Output only the stretch of the listing that starts at the line containing "(** [sep.join(l)] on a list of strings. *)" and ends at the line containing "Inductive event : Type", reproduced exactly with both ends.
*** Supplied records ***
(** * go-shp: the ZIP archive reader (zipreader.go)

    A shallow embedding of [zipreader.go]: the entry resolver
    ([openFromZIP], [shapesInZip]), the constructors ([OpenZip],
    [OpenZipReader], [OpenShapeFromZip]), the listing operation
    ([ShapesInZip]) and the [ZipReader] methods, together with the parts
    of the Go standard library they call ([strings.HasSuffix],
    [strings.TrimSuffix], [path.Ext], [fmt.Errorf], the close of an
    [os.File]).

    Go strings are byte sequences; they are embedded as [string], whose
    characters are the bytes.  Functions of type [(T, error)] return a
    [result]; the operating system (the archives found at each path, the
    open container handles, the log of entry streams opened) is an explicit
    [World] threaded through every operation that touches it. *)

From Stdlib Require Import String Ascii ZArith.
From stdpp Require Import base option list strings gmap.

Local Open Scope string_scope.

(** ** Go strings as byte sequences *)

Module GoString.

Definition bytes (s : string) : list ascii := list_ascii_of_string s.
Definition str (l : list ascii) : string := string_of_list_ascii l.

(** [len(s)] *)
Definition len (s : string) : nat := length (bytes s).

(** [s[i]], for [i] in range *)
Definition at_ (s : string) (i : nat) : option ascii := bytes s !! i.

(** [s[i:]] and [s[:i]] *)
Definition from (i : nat) (s : string) : string := str (drop i (bytes s)).
Definition upto (i : nat) (s : string) : string := str (take i (bytes s)).

Definition byte_eqb (a b : ascii) : bool := Ascii.eqb a b.

End GoString.

Import GoString.

(** ** package strings *)

(** [func HasSuffix(s, suffix string) bool {
      return len(s) >= len(suffix) && s[len(s)-len(suffix):] == suffix }] *)
Definition HasSuffix (s suffix : string) : bool :=
  (len suffix <=? len s)%nat && String.eqb (from (len s - len suffix) s) suffix.

(** [func TrimSuffix(s, suffix string) string {
      if HasSuffix(s, suffix) { return s[:len(s)-len(suffix)] }
      return s }] *)
Definition TrimSuffix (s suffix : string) : string :=
  if HasSuffix s suffix then upto (len s - len suffix) s else s.

(** [func Contains(s, substr string) bool]: some position of [s] starts
    with [substr]. *)
Fixpoint hasPrefixBytes (l p : list ascii) : bool :=
  match p, l with
  | [], _ => true
  | _ :: _, [] => false
  | b :: p', a :: l' => byte_eqb a b && hasPrefixBytes l' p'
  end.

Fixpoint containsBytes (l p : list ascii) : bool :=
  hasPrefixBytes l p ||
  match l with
  | [] => false
  | _ :: l' => containsBytes l' p
  end.

Definition Contains (s substr : string) : bool :=
  containsBytes (bytes s) (bytes substr).

(** ** package path *)

(** [func Ext(path string) string {
      for i := len(path) - 1; i >= 0 && path[i] != '/'; i-- {
        if path[i] == '.' { return path[i:] }
      }
      return "" }]

    The counter [n] is [i + 1]. *)
Fixpoint Ext_loop (n : nat) (path : string) : string :=
  match n with
  | O => ""
  | S i =>
      match at_ path i with
      | Some c =>
          if byte_eqb c "/" then ""
          else if byte_eqb c "." then from i path
          else Ext_loop i path
      | None => ""
      end
  end.

Definition Ext (path : string) : string := Ext_loop (len path) path.

(** ** package fmt: formatting with no operands

    [Close] calls [fmt.Errorf(s)] with the accumulated text as the format
    and no operand, so the text goes through the scanner of
    [doPrintf] (fmt/print.go) with [len(a) = 0].  Bytes other than
    ['%'] are copied; a ['%'] starts a directive whose flags, argument
    index, width and precision are parsed and whose verb, finding no
    operand, is written as [%!verb(MISSING)], [%!verb(BADINDEX)], [%] for
    [%%], or [%!(NOVERB)] at the end of the format. *)

Module Fmt.

Local Open Scope list_scope.

Definition code (c : ascii) : Z := Z.of_nat (nat_of_ascii c).

Definition isDigit (c : ascii) : bool :=
  (code "0" <=? code c)%Z && (code c <=? code "9")%Z.

Definition isFlag (c : ascii) : bool :=
  byte_eqb c "#" || byte_eqb c "0" || byte_eqb c "+" ||
  byte_eqb c "-" || byte_eqb c " ".

(** [tooLarge(x)]: [x > 1e6] (the accumulated number is never negative) *)
Definition tooLarge (x : Z) : bool := (1000000 <? x)%Z.

(** [parsenum(s, start, end)] on the bytes [s[start:end]]: the number,
    whether a digit was seen, and the bytes left.  On overflow Go returns
    [(0, false, end)], that is, nothing is left. *)
Fixpoint parsenum_loop (l : list ascii) (num : Z) (isnum : bool)
  : Z * bool * list ascii :=
  match l with
  | c :: l' =>
      if isDigit c then
        if tooLarge num then (0%Z, false, [])
        else parsenum_loop l' (num * 10 + (code c - code "0"))%Z true
      else (num, isnum, l)
  | [] => (num, isnum, [])
  end.

Definition parsenum (l : list ascii) : Z * bool * list ascii :=
  parsenum_loop l 0%Z false.

(** Position of the first [']'] at index [>= 1] of [l], as the bytes
    between index 1 and it, and the bytes after it. *)
Fixpoint findClose (l : list ascii) : option (list ascii * list ascii) :=
  match l with
  | [] => None
  | c :: l' =>
      if byte_eqb c "]" then Some ([], l')
      else match findClose l' with
           | Some (inner, after) => Some (c :: inner, after)
           | None => None
           end
  end.

(** [parseArgNumber(format)], [format] starting with ['[']: the index,
    the number of bytes to skip ([wid]) and [ok]. *)
Definition parseArgNumber (l : list ascii) : Z * nat * bool :=
  if (length l <? 3)%nat then (0%Z, 1%nat, false)
  else
    match findClose (drop 1 l) with
    | Some (inner, _) =>
        let '(width, ok, rest) := parsenum inner in
        let wid := S (S (length inner)) in
        if negb ok || negb (bool_decide (rest = [])) then (0%Z, wid, false)
        else ((width - 1)%Z, wid, true)
    | None => (0%Z, 1%nat, false)
    end.

(** [p.argNumber(argNum, format, i, numArgs)] with [numArgs = 0]: the
    bytes left, [found], and the new value of [p.goodArgNum]. *)
Definition argNumber (l : list ascii) (good : bool)
  : list ascii * bool * bool :=
  match l with
  | c :: _ =>
      if byte_eqb c "[" then
        let '(index, wid, ok) := parseArgNumber l in
        if ok && (0 <=? index)%Z && (index <? 0)%Z
        then (drop wid l, true, good)
        else (drop wid l, ok, false)
      else (l, false, good)
  | [] => (l, false, good)
  end.

Definition inRange (lo hi : Z) (c : ascii) : bool :=
  (lo <=? code c)%Z && (code c <=? hi)%Z.

(** U+FFFD, what [utf8.DecodeRuneInString] returns for an invalid
    encoding, as [writeRune] encodes it. *)
Definition runeError : list ascii :=
  [ascii_of_nat 239; ascii_of_nat 191; ascii_of_nat 189].

(** The verb at the head of [l] (non-empty): the bytes [writeRune]
    writes for it and the bytes left.  A byte below [utf8.RuneSelf] is
    the verb itself; otherwise the verb is the rune
    [utf8.DecodeRuneInString] decodes ([first] and [acceptRanges] of
    unicode/utf8). *)
Definition decodeVerb (l : list ascii) : list ascii * list ascii :=
  match l with
  | [] => ([], [])
  | s0 :: l1 =>
      if (code s0 <? 128)%Z then ([s0], l1)
      else
        let invalid := (runeError, l1) in
        let cont := inRange 128 191 in
        let sized (sz : nat) (lo hi : Z) :=
          if (length l <? sz)%nat then invalid
          else
            match l1 with
            | s1 :: l2 =>
                if negb (inRange lo hi s1) then invalid
                else if (sz <=? 2)%nat then ([s0; s1], l2)
                else
                  match l2 with
                  | s2 :: l3 =>
                      if negb (cont s2) then invalid
                      else if (sz <=? 3)%nat then ([s0; s1; s2], l3)
                      else
                        match l3 with
                        | s3 :: l4 =>
                            if negb (cont s3) then invalid
                            else ([s0; s1; s2; s3], l4)
                        | [] => invalid
                        end
                  | [] => invalid
                  end
            | [] => invalid
            end in
        if inRange 194 223 s0 then sized 2%nat 128%Z 191%Z
        else if inRange 224 224 s0 then sized 3%nat 160%Z 191%Z
        else if inRange 225 236 s0 then sized 3%nat 128%Z 191%Z
        else if inRange 237 237 s0 then sized 3%nat 128%Z 159%Z
        else if inRange 238 239 s0 then sized 3%nat 128%Z 191%Z
        else if inRange 240 240 s0 then sized 4%nat 144%Z 191%Z
        else if inRange 241 243 s0 then sized 4%nat 128%Z 191%Z
        else if inRange 244 244 s0 then sized 4%nat 128%Z 143%Z
        else invalid
  end.
(** * The RSS feed transformer of [src/rss.py]: a shallow embedding

    The development models [parse_rss_feed_data]: the per-entry identifier
    lookup, the choice of [matched_ticker_str], the filtering decision, the
    construction of the flat record and the order of the yielded records.

    Python values are embedded as a small tree type; a dictionary of the
    parsed feed keeps its insertion order (iteration over a dictionary yields
    its keys in that order), while the identifier mapping, which is only ever
    looked up, is a finite map. *)

From Stdlib Require Import String Ascii List.
From stdpp Require Import base option list strings gmap.

Set Warnings "-register-all".
Open Scope string_scope.

(** ** Python values and exceptions *)

(** The values [xmltodict.parse] produces: [None], strings, lists and
    (insertion-ordered) dictionaries with string keys. *)
Inductive value : Type :=
  | VNone : value
  | VStr (s : string) : value
  | VList (l : list value) : value
  | VDict (d : list (string * value)) : value.

(** The exceptions the transformer can raise. *)
Inductive exn : Type :=
  | KeyError
  | TypeError
  | AttributeError.

(** A computation that returns or raises. *)
Inductive result (A : Type) : Type :=
  | Ok (a : A)
  | Raise (e : exn).
Arguments Ok {A} a.
Arguments Raise {A} e.

#[global] Instance result_ret : MRet result := fun _ a => Ok a.

#[global] Instance result_bind : MBind result := fun _ _ k m =>
  match m with
  | Ok a => k a
  | Raise e => Raise e
  end.

(** [d.get(k)] on the key-value pairs of a dictionary: first binding of [k]. *)
Fixpoint assoc (k : string) (d : list (string * value)) : option value :=
  match d with
  | [] => None
  | (k', v) :: d' => if String.eqb k k' then Some v else assoc k d'
  end.

(** [v[k]]: subscription with a string key. *)
Definition getitem (v : value) (k : string) : result value :=
  match v with
  | VDict d => match assoc k d with
               | Some x => Ok x
               | None => Raise KeyError
               end
  | _ => Raise TypeError
  end.

(** [v.get(k)]: only dictionaries have the method. *)
Definition py_get (v : value) (k : string) : result value :=
  match v with
  | VDict d => Ok (default VNone (assoc k d))
  | _ => Raise AttributeError
  end.

(** The one-character strings of [s], as iterating a string yields them. *)
Fixpoint chars (s : string) : list value :=
  match s with
  | EmptyString => []
  | String c s' => VStr (String c EmptyString) :: chars s'
  end.

(** [for x in v]: the elements of a list, the keys of a dictionary, the
    characters of a string; [None] is not iterable. *)
Definition py_iter (v : value) : result (list value) :=
  match v with
  | VList l => Ok l
  | VDict d => Ok (map (fun kv => VStr (fst kv)) d)
  | VStr s => Ok (chars s)
  | VNone => Raise TypeError
  end.

(** Modelled from the spec: [safe_get] of [src/utils.py], which is not among
    the sources.  The spec describes a safe nested-path lookup over a tree of
    mappings in which any missing intermediate key yields a null value rather
    than an error. *)
Fixpoint safe_get (d : value) (keys : list string) : value :=
  match keys with
  | [] => d
  | k :: ks =>
      match d with
      | VDict kv => match assoc k kv with
                    | Some v => safe_get v ks
                    | None => VNone
                    end
      | _ => VNone
      end
  end.

(** ** Strings *)

Definition zero_char : ascii := "0"%char.

(** [s.lstrip("0")] *)
Fixpoint lstrip0 (s : string) : string :=
  match s with
  | String c s' => if Ascii.eqb c zero_char then lstrip0 s' else s
  | EmptyString => EmptyString
  end.

(** [sep.join(l)] on a list of strings. *)
Definition join (sep : string) (l : list string) : string := String.concat sep l.

(** [a or b] on strings: the empty string is falsy. *)
Definition str_or (a b : string) : string :=
  if String.eqb a "" then b else a.

(** [a or b] where [a] may be [None]. *)
Definition opt_or (a : option string) (b : string) : string :=
  match a with
  | Some s => str_or s b
  | None => b
  end.

Definition UNKNOWN_TICKER_PLACEHOLDER : string := "UNKNOWN".

(** ** The identifier lookup and the matched ticker *)

(** [cik.lstrip("0") if isinstance(cik, str) else None] *)
Definition trim_cik (cik : value) : option string :=
  match cik with
  | VStr s => Some (lstrip0 s)
  | _ => None
  end.

(** [tickers_mapping.get(trimmed_cik, [])]; the mapping has string keys only,
    so the key [None] is never found. *)
Definition matching_tickers (tickers_mapping : gmap string (list string))
    (trimmed_cik : option string) : list string :=
  match trimmed_cik with
  | Some k => default [] (tickers_mapping !! k)
  | None => []
  end.

(** [t in l] on a list of strings. *)
Definition str_in (t : string) (l : list string) : bool :=
  existsb (String.eqb t) l.

(** [next((t for t in tickers if t in matching), None)] *)
Definition first_match (tickers matching : list string) : option string :=
  List.find (fun t => str_in t matching) tickers.

(** [matched or "/".join(matching) or UNKNOWN_TICKER_PLACEHOLDER] *)
Definition matched_ticker (tickers matching : list string) : string :=
  str_or (opt_or (first_match tickers matching) (join "/" matching))
         UNKNOWN_TICKER_PLACEHOLDER.

(** ** The flat record *)

Record record : Type := {
  company_name : value;
  cik : value;
  trimmed_cik : option string;
  ticker : string;
  published_date : value;
  title : value;
  link : value;
  description : value;
  form : value;
  filing_date : value;
  file_number : value;
  accession_number : value;
  acceptance_date : value;
  period : value;
  assistant_director : value;
  assigned_sic : value;
  fiscal_year_end : value;
  xbrl_files : value
}.

(** What the generator does for one entry: it yields a record, or prints a
    diagnostic and moves on. *)
Inductive event : Type :=
  | Yield (r : record)
  | Print (msg : string).

(** ** The filtering decision *)

(** [f"{trimmed_cik}"] *)
Definition show_cik (trimmed : option string) : string :=
  match trimmed with
  | Some s => s
  | None => "None"
  end.

Definition msg_not_found (trimmed : option string) : string :=
  "CIK " ++ show_cik trimmed ++
  " not found in tickers mapping, skipping item since we cannot tell " ++
  "whether it comes from one of the specified tickers...".

Definition msg_unmatched (trimmed : option string) : string :=
  "CIK " ++ show_cik trimmed ++
  " could not be matched with any ticker, skipping item ...".

Definition msg_not_requested (matched : string) (trimmed : option string) : string :=
  "Matched ticker(s) " ++ matched ++ " for CIK " ++ show_cik trimmed ++
  " not in specified tickers, skipping item ...".

(** The [if tickers:] block: [None] lets the entry through, [Some msg] is
    [print(msg); continue]. *)
Definition skip_reason (tickers matching : list string) (matched : string)
    (trimmed : option string) : option string :=
  match tickers with
  | [] => None
  | _ :: _ =>
      match matching with
      | [] => Some (msg_not_found trimmed)
      | _ :: _ =>
          if String.eqb matched UNKNOWN_TICKER_PLACEHOLDER
          then Some (msg_unmatched trimmed)
          else if negb (str_in matched tickers)
          then Some (msg_not_requested matched trimmed)
          else None
      end
  end.

(** ** Record construction *)

Definition filing : string := "edgar:xbrlFiling".
Definition files_path : list string :=
  [filing; "edgar:xbrlFiles"; "edgar:xbrlFile"].

Definition newline : string := String (ascii_of_nat 10) EmptyString.

(** The strings of a list of values, as [str.join] demands them. *)
Definition as_str (v : value) : result string :=
  match v with
  | VStr s => Ok s
  | _ => Raise TypeError
  end.

(** Modelled from the spec: [unpack_singleton_list] of [src/utils.py], which
    is not among the sources.  The spec says of the list of URL strings: if
    it has exactly one element it collapses to that single value, otherwise
    it is joined into a newline-separated string. *)
Definition unpack_singleton_list (l : list value) : result value :=
  match l with
  | [x] => Ok x
  | _ => strs ← mapM as_str l; Ok (VStr (join newline strs))
  end.

(** The processing of the files URLs:
    [unpack_singleton_list([f.get("@edgar:url") for f in files_urls])] when
    [files_urls_as_text] is set, [files_urls] itself otherwise. *)
Definition process_files_urls (files_urls_as_text : bool) (files_urls : value)
    : result value :=
  if files_urls_as_text
  then fs ← py_iter files_urls;
       urls ← mapM (fun f => py_get f "@edgar:url") fs;
       unpack_singleton_list urls
  else Ok files_urls.

(** The dictionary literal [parsed_line] followed by the processing of the
    files URLs. *)
Definition build_record (files_urls_as_text : bool) (i cik : value)
    (trimmed : option string) (matched : string) : result record :=
  pub ← py_get i "pubDate";
  ttl ← py_get i "title";
  lnk ← py_get i "link";
  dsc ← py_get i "description";
  files ← process_files_urls files_urls_as_text (safe_get i files_path);
  Ok {| company_name := safe_get i [filing; "edgar:companyName"];
        cik := cik;
        trimmed_cik := trimmed;
        ticker := matched;
        published_date := pub;
        title := ttl;
        link := lnk;
        description := dsc;
        form := safe_get i [filing; "edgar:formType"];
        filing_date := safe_get i [filing; "edgar:filingDate"];
        file_number := safe_get i [filing; "edgar:fileNumber"];
        accession_number := safe_get i [filing; "edgar:accessionNumber"];
        acceptance_date := safe_get i [filing; "edgar:acceptanceDatetime"];
        period := safe_get i [filing; "edgar:period"];
        assistant_director := safe_get i [filing; "edgar:assistantDirector"];
        assigned_sic := safe_get i [filing; "edgar:assignedSic"];
        fiscal_year_end := safe_get i [filing; "edgar:fiscalYearEnd"];
        xbrl_files := files |}.

(** ** The loop body and the generator *)

Definition item_cik (i : value) : value :=
  safe_get i [filing; "edgar:cikNumber"].

Definition item_matching (tickers_mapping : gmap string (list string))
    (i : value) : list string :=
  matching_tickers tickers_mapping (trim_cik (item_cik i)).

(** [matched_ticker_str] of the entry [i]. *)
Definition item_matched (tickers : list string)
    (tickers_mapping : gmap string (list string)) (i : value) : string :=
  matched_ticker tickers (item_matching tickers_mapping i).

(** One iteration of the [for i in items] loop. *)
Definition parse_item (tickers : list string)
    (tickers_mapping : gmap string (list string))
    (files_urls_as_text : bool) (i : value) : result event :=
  let cik := item_cik i in
  let trimmed := trim_cik cik in
  let matching := matching_tickers tickers_mapping trimmed in
  let matched := matched_ticker tickers matching in
  match skip_reason tickers matching matched trimmed with
  | Some msg => Ok (Print msg)
  | None => r ← build_record files_urls_as_text i cik trimmed matched;
            Ok (Yield r)
  end.
(** ** [getScroll] *)

Definition getScroll (element : JSObject) : Eff (list JSValue) :=
  match scrollX element with
  | Some sx => ret [num sx; prop (scrollY element); num 0; num 0]
  | None =>
    match scrollLeft element with
    | Some sl =>
      match getBoundingClientRect element with
      | Some rect =>
        ret [num sl; prop (scrollTop element);
             num (DOMRect.left rect); num (DOMRect.top rect)]
      | None => throw "TypeError: element.getBoundingClientRect is not a function"
      end
    | None =>
      emit (console_error "The element is neither of type Window or HTMLElement"
                          (ref element)) ;;;
      ret [num 0; num 0; num 0; num 0]
    end
  end.

(** ** The hook's environment and arguments *)

Record WindowDimensions : Type := mkDimensions { width : number; height : number }.

(** What the hook reads from outside at a given moment: the document, the
    value [getScrollContainer()] returns, and the value of
    [useWindowDimensions()]. *)
Record Env : Type := mkEnv {
  document : Document;
  container : option Container;
  windowDimensions : WindowDimensions
}.

(** The arguments of [useScrollingNavigation].  [getScrollContainer] is the
    identity of the function passed in (what a dependency list compares);
    what it returns is in [Env]. *)
Record Props : Type := mkProps {
  getScrollContainer : nat;
  elementsIds : list string;
  activeElementId : string;
  direction : ScrollDirection.t;
  margin : number
}.

(** The default values of the optional arguments (lines 24-26). *)
Definition arguments (getScrollContainer : nat) (elementsIds : list string)
    (activeElementId : option string) (direction : option ScrollDirection.t)
    (margin : option number) : Props :=
  mkProps getScrollContainer elementsIds
    (match activeElementId with Some a => a | None => "" end)
    (match direction with Some d => d | None => ScrollDirection.y end)
    (match margin with Some m => m | None => 0%float end).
*** End of Supplied records ***
_Answer to this task:_
(** [sep.join(l)] on a list of strings. *)
Definition join (sep : string) (l : list string) : string := String.concat sep l.

(** [a or b] on strings: the empty string is falsy. *)
Definition str_or (a b : string) : string :=
  if String.eqb a "" then b else a.

(** [a or b] where [a] may be [None]. *)
Definition opt_or (a : option string) (b : string) : string :=
  match a with
  | Some s => str_or s b
  | None => b
  end.

Definition UNKNOWN_TICKER_PLACEHOLDER : string := "UNKNOWN".

(** ** The identifier lookup and the matched ticker *)

(** [cik.lstrip("0") if isinstance(cik, str) else None] *)
Definition trim_cik (cik : value) : option string :=
  match cik with
  | VStr s => Some (lstrip0 s)
  | _ => None
  end.

(** [tickers_mapping.get(trimmed_cik, [])]; the mapping has string keys only,
    so the key [None] is never found. *)
Definition matching_tickers (tickers_mapping : gmap string (list string))
    (trimmed_cik : option string) : list string :=
  match trimmed_cik with
  | Some k => default [] (tickers_mapping !! k)
  | None => []
  end.

(** [t in l] on a list of strings. *)
Definition str_in (t : string) (l : list string) : bool :=
  existsb (String.eqb t) l.

(** [next((t for t in tickers if t in matching), None)] *)
Definition first_match (tickers matching : list string) : option string :=
  List.find (fun t => str_in t matching) tickers.

(** [matched or "/".join(matching) or UNKNOWN_TICKER_PLACEHOLDER] *)
Definition matched_ticker (tickers matching : list string) : string :=
  str_or (opt_or (first_match tickers matching) (join "/" matching))
         UNKNOWN_TICKER_PLACEHOLDER.

(** ** The flat record *)

Record record : Type := {
  company_name : value;
  cik : value;
  trimmed_cik : option string;
  ticker : string;
  published_date : value;
  title : value;
  link : value;
  description : value;
  form : value;
  filing_date : value;
  file_number : value;
  accession_number : value;
  acceptance_date : value;
  period : value;
  assistant_director : value;
  assigned_sic : value;
  fiscal_year_end : value;
  xbrl_files : value
}.

(** What the generator does for one entry: it yields a record, or prints a
    diagnostic and moves on. *)
Inductive event : Type :=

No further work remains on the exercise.